Nunca supe por qué a Andrés le gustaba ese lugar, era horrible. Parecía el comedor de un noviciado. La comida era buena pero no para comerla en un sitio sin ventanas. Sobre todo un día y el otro, como hacía él.

Mis ostiones llegaron al mismo tiempo que su sopa de tortilla y empecé a comerlos aprisa mientras él hablaba:

– Quedó chingón el discurso que le escribí a Rodolfo. Cordera no va a saber por dónde contestar.
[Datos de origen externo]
(** X14.  The test of the rejection loop, [r < 4x/(1+x)^2], uses a profile
    normalised to unity at its peak: for [x >= 0] no draw [r >= 1] passes
    it, and [x = 1] is the one point where every draw [r < 1] does. *)
Theorem accept_unity_at_peak x :
  0 <= x ->
  (forall r, accept x r -> r < 1) /\
  ((forall r, r < 1 -> accept x r) <-> x = 1).
Proof.
move=> ge0x; have nz : 1 + x != 0 by rewrite gt_eqF // ltr_wpDr.
have gt0 := envelope_gt0 ge0x.
split=> [r | ].
  by rewrite acceptE // => /lt_le_trans; apply; apply: envelope_le1.
split=> [all_r | -> r lt1]; last first.
  have nz2 : (1 + 1 : R) != 0 by rewrite gt_eqF // ltr_wpDr.
  rewrite acceptE // envelope_square subrr expr0n addr0 divff //.
  by rewrite mulr1 pnatr_eq0.
have := envelope_le1 ge0x; rewrite le_eqVlt => /orP[/eqP eq1 | lt1]; last first.
  by have := all_r _ lt1; rewrite acceptE // ltxx.
have /eqP : (1 - x) ^+ 2 = 0.
  apply: (addrI (4 * x)); rewrite -envelope_square addr0.
  by rewrite -[LHS]mul1r -[X in X * _]eq1 divfK // gt_eqF.
by rewrite sqrf_eq0 subr_eq0 => /eqP.
Qed.

Section Loop.

Variable c : R.

(** Induction over the turns of the loop: two draws at a time. *)
Lemma turns_ind (P : rng_state R -> Prop) :
  P [::] -> (forall u, P [:: u]) ->
  (forall u r rng, P rng -> P (u :: r :: rng)) ->
  forall rng, P rng.
Proof.
move=> P0 P1 P2 rng; have [n] := ubnP (size rng).
elim: n rng => // n IH [|u [|r rng]] //= lt_n.
by apply/P2/IH; rewrite -ltnS ltnW.
Qed.

(** X15.  [nfw] returns at the first turn whose draws pass the test, and
    only then: it returns the [x] of that turn divided by [c] and leaves the
    generator just after the two draws of that turn.  With no such turn
    among the recorded draws the loop is still running. *)
Theorem nfw_first_accepted rng v rng' :
  nfw c rng = Some (v, rng') <->
  exists k,
    [/\ (k.*2.+1 < size rng)%N,
        forall j, (j < k)%N -> ~~ accept (rng`_j.*2 * c) rng`_j.*2.+1,
        accept (rng`_k.*2 * c) rng`_k.*2.+1,
        v = np_div (rng`_k.*2 * c) c
      & rng' = drop k.*2.+2 rng].
Proof.
elim/turns_ind: rng => [| u | u r rng IH] /=.
- by split=> // -[k []].
- by split=> // -[k []].
case: ifPn => [acc | rej].
  split=> [[<- <-] | [[|k] [_ first_k _ -> ->]]].
  - by exists 0%N; split; rewrite ?drop0.
  - by rewrite /= drop0.
  - by have := first_k 0%N isT; rewrite /= acc.
split=> [/IH[k [lt_k first_k acc_k -> ->]]
       | [[|k] [lt_k first_k acc_k eq_v eq_r]]].
- exists k.+1; rewrite doubleS; split=> //.
  by case=> [_|j] //; rewrite ltnS doubleS => /first_k.
- by move: acc_k; rewrite /= (negPf rej).
- move: lt_k first_k acc_k eq_v eq_r; rewrite doubleS /=.
  move=> lt_k first_k acc_k eq_v eq_r.
  apply/IH; exists k; split=> // j lt_jk.
  by have := first_k j.+1 lt_jk; rewrite doubleS.
Qed.




(** X17.  For a concentration that is zero or negative the test never
    passes on draws of [[0, 1)]: whatever the generator hands out, the loop
    does not return. *)
Theorem nfw_nonpositive rng :
  c <= 0 -> uniform_draws rng -> nfw c rng = None.
Proof.
move=> le0c; elim/turns_ind: rng => [| u | u r rng IH] //=.
case/and3P=> /andP[ge0u _] /andP[ge0r _] /IH ->.
have le0x : u * c <= 0 by rewrite mulr_ge0_le0.
have [/eqP/accept_pole-> // | nz] := boolP (1 + u * c == 0).
rewrite acceptE // ltNge (le_trans _ ge0r) //.
rewrite mulr_le0_ge0 ?invr_ge0 ?sqr_ge0 //.
by rewrite mulr_ge0_le0 // ler0n.
Qed.


End Loop.

End Rejection.

(** ** Instances over the rationals *)

Section Instances.

Local Notation Q := rat.

(** X3, witness: an ordinate column one entry short, with a denominator
    column to fill. *)
Lemma find_rational_mismatch_error_witness :
  let xi : seq Q := [:: 0; 1] in
  let fxi : seq Q := [:: 1] in
  size fxi != size xi /\
  find_rational xi fxi 0 1 =
    Raise (if [&& 0 < Nbase 0 1, (0 : int) < 1 & (size fxi < size xi)%N]
           then IndexError else ValueError).
Proof.
split; first by [].
exact: (@find_rational_mismatch_error Q [:: 0; 1] [:: 1] 0 1 isT).
Defined.

(** X4, witness: [A = -1], [B = 0] on a table of two rows. *)
Lemma find_rational_empty_basis_witness :
  let xi : seq Q := [:: 0; 1] in
  let fxi : seq Q := [:: 1; 2] in
  [/\ Nbase (-1) 0 = 0, size fxi = size xi
    & find_rational xi fxi (-1) 0 = Ok (0, 1)].
Proof.
split=> //.
exact: (@find_rational_empty_basis Q [:: 0; 1] [:: 1; 2] (-1) 0
          (erefl _) (erefl _)).
Defined.

(** X5, witness: the table [(0,3), (1,1)] at [A = 0], [B = 1]. *)
Lemma fit_degrees_witness :
  let fn : RationalFunction Q := (3%:P, Poly [:: 1; 2]) in
  fit [:: (0, 3); (1, 1)] 0 1 = Ok fn /\
  [/\ (size fn.1 <= 1)%N, (size fn.2 <= 2)%N & fn.2 != 0].
Proof.
split; first exact: fit_table_lead2.
exact: (@fit_degrees Q [:: (0, 3); (1, 1)] 0 1 _ fit_table_lead2).
Defined.

Lemma zero_ordinates_table (p : Q * Q) :
  p \in [:: (0 : Q, 0 : Q); (1, 0)] -> p.2 = 0.
Proof. by rewrite !inE => /orP[] /eqP->. Qed.

(** X6, witness: the table [(0,0), (1,0)] at [A = 0], [B = 1]. *)
Lemma fit_zero_ordinates_witness :
  let samples : seq (Q * Q) := [:: (0, 0); (1, 0)] in
  [/\ (0 < 1)%N, forall p, p \in samples -> p.2 = 0
    & fit samples 0 1 = Raise LinAlgError].
Proof.
split=> //; first exact: zero_ordinates_table.
exact: (@fit_zero_ordinates Q [:: (0, 0); (1, 0)] 0 1 isT
          zero_ordinates_table).
Defined.




(** X12, witness: three points of [x^2+1] fitted by a quadratic. *)
Lemma polynomial_fit_interpolates_witness :
  let samples : seq (Q * Q) := [:: (0, 1); (1, 2); (2, 5)] in
  [/\ uniq (unzip1 samples), size samples = 3%N
    & exists N : {poly Q},
        [/\ fit samples 2 0 = Ok (N, 1), (size N <= 3)%N
          & forall p, p \in samples ->
              N.[p.1] = p.2 /\ evaluate (N, 1) p.1 = Ok (Finite p.2)]].
Proof.
split=> //.
exact: (@polynomial_fit_interpolates rat [:: (0, 1); (1, 2); (2, 5)] 2
          isT (erefl _)).
Defined.


(** X14, witness: the peak itself. *)
Lemma accept_unity_at_peak_witness :
  (0 : Q) <= 1 /\
  ((forall r : Q, accept 1 r -> r < 1) /\
   ((forall r : Q, r < 1 -> accept 1 r) <-> (1 : Q) = 1)).
Proof.
split; first by [].
exact: (@accept_unity_at_peak rat 1 isT).
Defined.

Lemma half_gt0 : 0 < (2^-1 : Q).
Proof. by rewrite invr_gt0 ltr0n. Qed.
Siempre se anda agarrando de la democracia para hacer sus fregaderas, por eso le puse ahí a Fito que la democracia debe entenderse como el encauzamiento de la Lucha de clases en el seno de las libertades y de las leyes. Y como las leyes somos nosotros, pues ya se chingó. Mira quién viene ahí.

Tragué el último ostión y alcé los ojos para ver quién venía. El director de orquesta caminaba hacia nosotros con su espléndida sonrisa y un saco azul marino. Quise desaparecer.

– Me quedé esperando la entrevista, señora -dijo como primer saludo. Después estrechó la mano de Andrés y se sentó.

– ¿Qué tal? -dijo Andrés. Catalina me contó que fue a oírte hoy en la tarde. ¿Por qué la dejaste entrar?

– Ella se metió.

– ¿Qué te dijo?

– Que era periodista y quería entrevistarme.

– Ah qué muchacha mentirosa. ¿Y por qué no le dijo entré aquí porque se me dio la gana? -me preguntó como un papá divertido.